Aceitera General Dehesa inaugurated in Mendoza its first industrial plant for the production of almonds, after making an investment of 70 million pesos. The company from Cordoba has been working for seven years in the province of Cuyana, in its first project outside the Pampa Humeda.
In addition to the industrial plant, AGD has 800 hectares of almonds planted in the department of Lavalle: 500 hectares in full production and another 300 hectares that they expect to incorporate into their production in the next years. In total, they have already planted some 265,000 plants, which were produced and grafted in Mendoza by local nurseries. It’s worth noting that producers have to wait an average of 4 years for the first harvest and at least 7 years to achieve full productive capacity.
“So far, we have had a maximum yield of about 2,500 kilos per hectare, but our averages are lower than that, as there are varieties that yield less,” said Javier Martinetto, the Manager of AGD’s nut sector.
The start-up of the agricultural production demanded an investment of 160 million pesos, in addition to the 70 million pesos of the industrial plant.
AGD disbursed this money in less than 7 years seeking to position itself as a reference in the intensive cultivation of almond trees, something outside the comfort zone of this multinational.
The company, which has 24.6% of the world’s peanut export market, is trying to accompany this growth with the development of other products. Despite being a traditional crop in Mendoza, the almond has had little expansion in Argentina and local production is not enough to supply the domestic market.
“Our idea is to supply the domestic market and to place our almonds in other countries that traditionally consume this product, such as Spain, which is well known for its nougat with almonds,” he said.
The global price scenario seems to encourage exports. According to AGD, international values range from 6 to 7 dollars per kilo, but is has peaked at 10 dollars per kilo, mainly due to the industrial consumption of this type of nuts, in snacks, marzipan, or nougats.
Frost, the challenge
Mendoza has some 2,085 hectares of almond trees, mainly concentrated in the departments of Maipu, Lavalle and San Martin. The production volume has been erratic in recent years, mainly due to the incidence of frost.
“We considered the frost issue when putting together the project. Many crops in the province had serious problems with the frosts because of the varieties used, which were early flowering. However, we are going to work with the Spanish type,” Martinetto stated.
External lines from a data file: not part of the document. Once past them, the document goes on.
(** A VIP customer who is not parked and asks for a valid type is parked
    in the first empty VIP slot whenever there is one; the reservation
    keeps the requested type, not "VIP", with the VIP flag set. *)
Theorem vehicle_entry_vip_pool
    (st : state) (v t : string) (now : Z) (k : string) :
  valid_type (upper t) = true ->
  ~ In (upper v) (parked_vehicles (parking_lot st)) ->
  In (k, None) (parking_lot st) ->
  startswith k "V-" = true ->
  exists slot_id,
    vehicle_entry v t true now st
    = (Ok (Entered slot_id now),
       {| parking_lot :=
            dict_set (parking_lot st) slot_id
              (Some {| vehicle_no := upper v; type := upper t;
                       entry_time := now; is_vip := true |});
          revenue_log := revenue_log st |})
    /\ is_first_empty (fun s => startswith s "V-") (parking_lot st) slot_id.
Proof.
  intros V NP Hin Hk.
  destruct (first_empty_exists (fun s => startswith s "V-") _ k Hin Hk)
    as [slot_id E].
  exists slot_id. pose proof (first_empty_Some _ _ _ E) as F.
  split; [| exact F].
  unfold vehicle_entry. rewrite V. cbn [negb].
  apply find_vehicle_None in NP. rewrite NP.
  unfold find_available_slot. rewrite E.
  destruct F as (_ & _ & _ & W & _).
  rewrite (startswith_truthy slot_id "V-" ltac:(discriminate) W). reflexivity.
Qed.

Lemma vehicle_entry_vip_pool_witness :
  exists slot_id,
    vehicle_entry "dl8c" "heavy" true 7
      (initial_state [("H-01", None); ("V-02", None); ("V-01", None)])
    = (Ok (Entered slot_id 7),
       {| parking_lot :=
            dict_set [("H-01", None); ("V-02", None); ("V-01", None)] slot_id
              (Some {| vehicle_no := upper "dl8c"; type := upper "heavy";
                       entry_time := 7; is_vip := true |});
          revenue_log := [] |})
    /\ is_first_empty (fun s => startswith s "V-")
         [("H-01", None); ("V-02", None); ("V-01", None)] slot_id.
Proof.
  apply (vehicle_entry_vip_pool
           (initial_state [("H-01", None); ("V-02", None); ("V-01", None)])
           "dl8c" "heavy" 7 "V-01").
  - reflexivity.
  - simpl. tauto.
  - simpl. tauto.
  - reflexivity.
Defined.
He added: “The one we have planted the most is the Guara, which has the hardest shell and blooms later, which reduces the risk of frost damage.”
However, to minimize the risk, AGD also installed an anti-freeze mechanical system. They have 11 fans that protect 80 hectares of the farm. In addition, they will install another 22 fans before August this year to expand the amount of protected hectares.
For the harvest, the company also opted for the mechanization of the crop, which involves three stages with high technology: tree vibration (for almond shedding), sweeping (for weeding the fruit) and harvesting (collection).
As far as industrialization is concerned, the plant opened in the Lavalle desert has reception, cleaning, peeling, electronic sorting, packaging, and storage areas. This establishment has 2,700 square meters covered and can process about 8,000 kilos per hour for shelling almonds.